Your original code generally works -- the quoting is a bit off (and how much that matters is version-specific: you wouldn't see your original bug on a newer version of bash), but nothing further.
After:
# assign string
string='this is several words'
# split string to a list
IFS=' ' read -r -a list <<<"$string"
...you can run:
# print a definition of the variable list
$ declare -p list
declare -a list=([0]="this" [1]="is" [2]="several" [3]="words")

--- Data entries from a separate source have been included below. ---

(* ===== verification/Sha256.v ===== *)
(** * SHA-256 of strings and files (src/src/backend/cpp/src/sha256.cpp)

    The digest itself is OpenSSL's, code outside the repository: the class
    [EVP] has the calls the program makes, and [EVPLaws] what the program
    relies on, that updating with the pieces of a message one after the other
    is updating with the whole message.  [RealSha256] is an instance that
    computes SHA-256. *)

From S2P Require Import Prelude FileSys.

(** ** The OpenSSL digest context *)

Class EVP := {
  evp_ctx : Type;
  evp_init : evp_ctx;                          (* EVP_DigestInit_ex(ctx, EVP_sha256()) *)
  evp_update : evp_ctx -> str -> evp_ctx;      (* EVP_DigestUpdate *)
  evp_final : evp_ctx -> str                   (* EVP_DigestFinal_ex: the digest bytes *)
}.

Class EVPLaws (E : EVP) : Prop := {
  evp_update_app : forall c a b, evp_update (evp_update c a) b = evp_update c (a ++ b);
  evp_final_length : forall c, length (evp_final c) = 32%nat
}.

(** ** Hexadecimal output *)

Definition hex_digit (n : Z) : ascii := chr (if n <? 10 then 48 + n else 87 + n).

(** [ss << std::hex << (int)b] for a byte: no leading zero. *)
Definition hex_int (n : Z) : str :=
  if n <? 16 then [hex_digit n] else [hex_digit (n / 16); hex_digit (n mod 16)].

(** [std::setw(w)] with [std::setfill('0')] *)
Definition pad_zero (w : nat) (s : str) : str := replicate (w - length s) (chr 48) ++ s.

Definition to_hex (digest : str) : str := digest ≫= fun b => pad_zero 2 (hex_int (ord b)).

Section Sha256.
Context {E : EVP}.

(** [crypto::sha256]; [ctx_ok] tells whether [EVP_MD_CTX_new] succeeds. *)
Definition sha256 (ctx_ok : bool) (input : str) : str :=
  if negb ctx_ok then [] else to_hex (evp_final (evp_update evp_init input)).

(** [while (file.read(buffer, 4096)) EVP_DigestUpdate(ctx, buffer, gcount);
    EVP_DigestUpdate(ctx, buffer, gcount);]  A [read] is true when it got all
    the bytes asked for; [fuel] is above the number of blocks. *)
Fixpoint hash_loop (fuel : nat) (rest : str) (ctx : evp_ctx) : evp_ctx :=
  match fuel with
  | O => ctx
  | S fuel' =>
      let '(buffer, rest') := stream_read 4096 rest in
      if Nat.eqb (length buffer) 4096 then hash_loop fuel' rest' (evp_update ctx buffer)
      else evp_update ctx buffer
  end.

(** [crypto::sha256_file]: [None] is the return value [false]. *)
Definition sha256_file (ctx_ok : bool) (f : fsys) (path : str) : option str :=
  match ifstream_open f path with
  | None => None
  | Some content =>
      if negb ctx_ok then None
      else Some (to_hex (evp_final (hash_loop (S (length content)) content evp_init)))
  end.
End Sha256.

(** ** Lemmas *)

Lemma to_hex_byte c : length (pad_zero 2 (hex_int (ord c))) = 2%nat.
Proof.
  unfold pad_zero, hex_int. destruct (ord c <? 16); reflexivity.
Qed.

Lemma to_hex_cons c d : to_hex (c :: d) = pad_zero 2 (hex_int (ord c)) ++ to_hex d.
Proof. done. Qed.

Lemma length_to_hex d : length (to_hex d) = (2 * length d)%nat.
Proof.
  induction d as [|c d IH]; [done|].
  rewrite to_hex_cons, length_app, IH, to_hex_byte. simpl. lia.
Qed.

(** The value of a lower-case hexadecimal digit. *)
Definition hex_val (c : ascii) : Z := if ord c <? 58 then ord c - 48 else ord c - 87.

Fixpoint of_hex (s : str) : str :=
  match s with
  | a :: b :: s' => chr (16 * hex_val a + hex_val b) :: of_hex s'
  | _ => []
  end.

Lemma of_hex_byte c s : of_hex (pad_zero 2 (hex_int (ord c)) ++ s) = c :: of_hex s.
Proof.
  assert (H : forall c, match pad_zero 2 (hex_int (ord c)) with
              | [a; b] => Ascii.eqb (chr (16 * hex_val a + hex_val b)) c
              | _ => false end = true) by (apply bytes_forallb; vm_compute; reflexivity).
  specialize (H c). destruct (pad_zero 2 (hex_int (ord c))) as [|a [|b []]]; try done.
  apply Ascii.eqb_eq in H. simpl. by rewrite H.
Qed.

Lemma of_hex_to_hex d : of_hex (to_hex d) = d.
Proof.
  induction d as [|c d IH]; [done|]. rewrite to_hex_cons, of_hex_byte. by f_equal.
Qed.

#[export] Instance to_hex_inj : Inj (=) (=) to_hex.
Proof. intros a b H. by rewrite <- (of_hex_to_hex a), H, of_hex_to_hex. Qed.

Section Sha256Facts.
Context {E : EVP} {L : EVPLaws E}.

(** The loop over blocks of 4096 bytes is one update with the content. *)
Lemma hash_loop_whole fuel rest ctx :
  (length rest < fuel)%nat -> hash_loop fuel rest ctx = evp_update ctx rest.
Proof.
  revert rest ctx. induction fuel as [|fuel IH]; intros rest ctx Hf; [lia|].
  cbn [hash_loop stream_read].
  destruct (Nat.eqb_spec (length (take 4096 rest)) 4096) as [Hl|Hl].
  - rewrite length_take in Hl.
    rewrite IH by (rewrite length_drop; lia).
    by rewrite evp_update_app, take_drop.
  - rewrite length_take in Hl. rewrite take_ge by lia. done.
Qed.

Lemma sha256_file_whole f p content :
  ifstream_open f p = Some content -> sha256_file true f p = Some (sha256 true content).
Proof.
  intros H. unfold sha256_file, sha256. rewrite H. simpl negb. cbv iota.
  rewrite hash_loop_whole by lia. done.
Qed.

(** ** Properties *)

(** C39: hashing a file block by block gives the hash of its content: for a
    file of any size, [sha256_file] returns what [sha256] returns for the
    bytes of the file, a string of 64 characters. *)
Theorem sha256_file_is_sha256 f p content :
  ifstream_open f p = Some content ->
  sha256_file true f p = Some (sha256 true content) /\ length (sha256 true content) = 64%nat.
Proof.
  intros H. split; [by apply sha256_file_whole|].
  unfold sha256. simpl. rewrite length_to_hex, evp_final_length. done.
Qed.

(** Comparing the hexadecimal strings is comparing the digests: two
    contents have the same [sha256] string exactly when their digests are the
    same bytes. *)
Theorem sha256_eq_iff_digest_eq a b :
  sha256 true a = sha256 true b <->
  evp_final (evp_update evp_init a) = evp_final (evp_update evp_init b).
Proof. unfold sha256. simpl. split; [apply (inj to_hex)|congruence]. Qed.
End Sha256Facts.

(** ** An instance that computes SHA-256 *)

Module RealSha256.

(** The primes below [n], the integer cube root by bisection on [bits] bits,
    and the constants of the standard: 32 bits of the fractional parts of the
    cube roots of the first 64 primes and of the square roots of the first
    eight. *)
Definition is_prime (n : nat) : bool :=
  forallb (fun d => negb (Nat.eqb (n mod d) 0)) (seq 2 (n - 2)).

Definition primes (n : nat) : list Z := Z.of_nat <$> List.filter is_prime (seq 2 (n - 2)).

Fixpoint cube_root (bits : nat) (x r : Z) : Z :=
  match bits with
  | O => r
  | S b =>
      let r' := r + Z.shiftl 1 (Z.of_nat b) in
      cube_root b x (if r' * r' * r' <=? x then r' else r)
  end.

Definition K : list Z := Eval vm_compute in
  (fun p => u32 (cube_root 40 (Z.shiftl p 96) 0)) <$> primes 312.

Definition H0 : list Z := Eval vm_compute in
  (fun p => u32 (Z.sqrt (Z.shiftl p 64))) <$> take 8 (primes 20).

Definition rotr (n x : Z) : Z := Z.lor (Z.shiftr x n) (u32 (Z.shiftl x (32 - n))).
Definition s0 (x : Z) := Z.lxor (Z.lxor (rotr 7 x) (rotr 18 x)) (Z.shiftr x 3).
Definition s1 (x : Z) := Z.lxor (Z.lxor (rotr 17 x) (rotr 19 x)) (Z.shiftr x 10).
Definition S0 (x : Z) := Z.lxor (Z.lxor (rotr 2 x) (rotr 13 x)) (rotr 22 x).
Definition S1 (x : Z) := Z.lxor (Z.lxor (rotr 6 x) (rotr 11 x)) (rotr 25 x).
Definition Ch (x y z : Z) := Z.lxor (Z.land x y) (Z.land (Z.lxor x (2 ^ 32 - 1)) z).
Definition Maj (x y z : Z) := Z.lxor (Z.lxor (Z.land x y) (Z.land x z)) (Z.land y z).

(** The message schedule, most recent word first. *)
Fixpoint schedule (n : nat) (w : list Z) : list Z :=
  match n with
  | O => w
  | S n' =>
      let at' i := nth i w 0 in
      schedule n' (u32 (s1 (at' 1%nat) + at' 6%nat + s0 (at' 14%nat) + at' 15%nat) :: w)
  end.

Definition round (st : list Z) (kw : Z * Z) : list Z :=
  match st with
  | [a; b; c; d; e; f; g; h] =>
      let t1 := u32 (h + S1 e + Ch e f g + kw.1 + kw.2) in
      let t2 := u32 (S0 a + Maj a b c) in
      [u32 (t1 + t2); a; b; c; u32 (d + t1); e; f; g]
  | _ => st
  end.

Definition word (b : str) : Z := fold_left (fun acc c => acc * 256 + ord c) b 0.

Fixpoint words (n : nat) (b : str) : list Z :=
  match n with
  | O => []
  | S n' => word (take 4 b) :: words n' (drop 4 b)
  end.

Definition compress (st : list Z) (block : str) : list Z :=
  let w := reverse (schedule 48 (reverse (words 16 block))) in
  zip_with (fun x y => u32 (x + y)) st (fold_left round (zip K w) st).

Fixpoint blocks (n : nat) (b : str) (st : list Z) : list Z :=
  match n with
  | O => st
  | S n' => blocks n' (drop 64 b) (compress st (take 64 b))
  end.

Definition be_bytes (n : nat) (v : Z) : str :=
  (fun i => chr (Z.shiftr v (8 * Z.of_nat i))) <$> reverse (seq 0 n).

Definition pad (m : str) : str :=
  m ++ chr 128 :: replicate (Z.to_nat ((55 - zlen m) mod 64)) (chr 0) ++ be_bytes 8 (8 * zlen m).

Definition digest (m : str) : str :=
  let p := pad m in
  take 32 (concat (be_bytes 4 <$> blocks (length p / 64) p H0) ++ replicate 32 (chr 0)).

#[local] Instance evp : EVP := {|
  evp_ctx := str; evp_init := []; evp_update := fun c d => c ++ d; evp_final := digest |}.

#[local] Instance evp_laws : EVPLaws evp.
Proof.
  split.
  - intros c a b. symmetry. apply app_assoc.
  - intros c. simpl. unfold digest. rewrite length_take, length_app, length_replicate. lia.
Qed.

(** The vectors of src/src/backend/cpp/tests/test_sha256.cpp. *)
Example sha256_empty :
  sha256 true [] = $"e3b0c44298fc1c149afbf4c8996fb92427ae41e4649b934ca495991b7852b855".
Proof. vm_compute. reflexivity. Qed.

Example sha256_abc :
  sha256 true $"abc" = $"ba7816bf8f01cfea414140de5dae2223b00361a396177a9cb410ff61f20015ad".
Proof. vm_compute. reflexivity. Qed.

Example sha256_message_digest :
  sha256 true $"message digest" =
  $"f7846f55cf23e14eebeab5b4e1550cad5b509e3348fbc4efa3a1413d393cb650".
Proof. vm_compute. reflexivity. Qed.

Definition demo_fs : fsys :=
  FS {[ [ $"w" ] := NDir 493; [ $"w"; $"a.txt" ] := NFile (File $"abc" 420 7) ]} [] 9.

Lemma sha256_file_is_sha256_witness :
  sha256_file true demo_fs $"/w/a.txt" = Some (sha256 true $"abc") /\
  length (sha256 true $"abc") = 64%nat.
Proof. apply (sha256_file_is_sha256 (L := evp_laws)). vm_compute. reflexivity. Defined.

End RealSha256.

# print each item in the list array on a separate line
$ printf ' - %s\n' "${list[@]}"
- this
- is
- several
- words
# still works with echo; change IFS to show that we're really an array
$ IFS=':' echo "${list[*]}"
this:is:several:words
More importantly, it also works in cases where the competing answer doesn't:
# need to be in a non-empty directory to demonstrate
$ touch a.txt b.txt c.txt
# put literal asterisks as separate words in our string
$ string='list * contains * asterisks'
# reading those using read -a works fine
$ IFS=' ' read -r -a list <<<"$string"
# whereas the array=( $string ) is NOT fine
$ IFS=' '; buggyList=( $string )
# print both arrays' contents
$ declare -p list buggyList
declare -a list=([0]="list" [1]="*" [2]="contains" [3]="*" [4]="asterisks")
declare -a buggyList=([0]="list" [1]="a.txt" [2]="b.txt" [3]="c.txt" [4]="contains" [5]="a.txt" [6]="b.txt" [7]="c.txt" [8]="asterisks")
As you can see, the list=( $string ) answer gets filenames injected into its contents, but the read -a list contains exactly the word-split contents of your original string.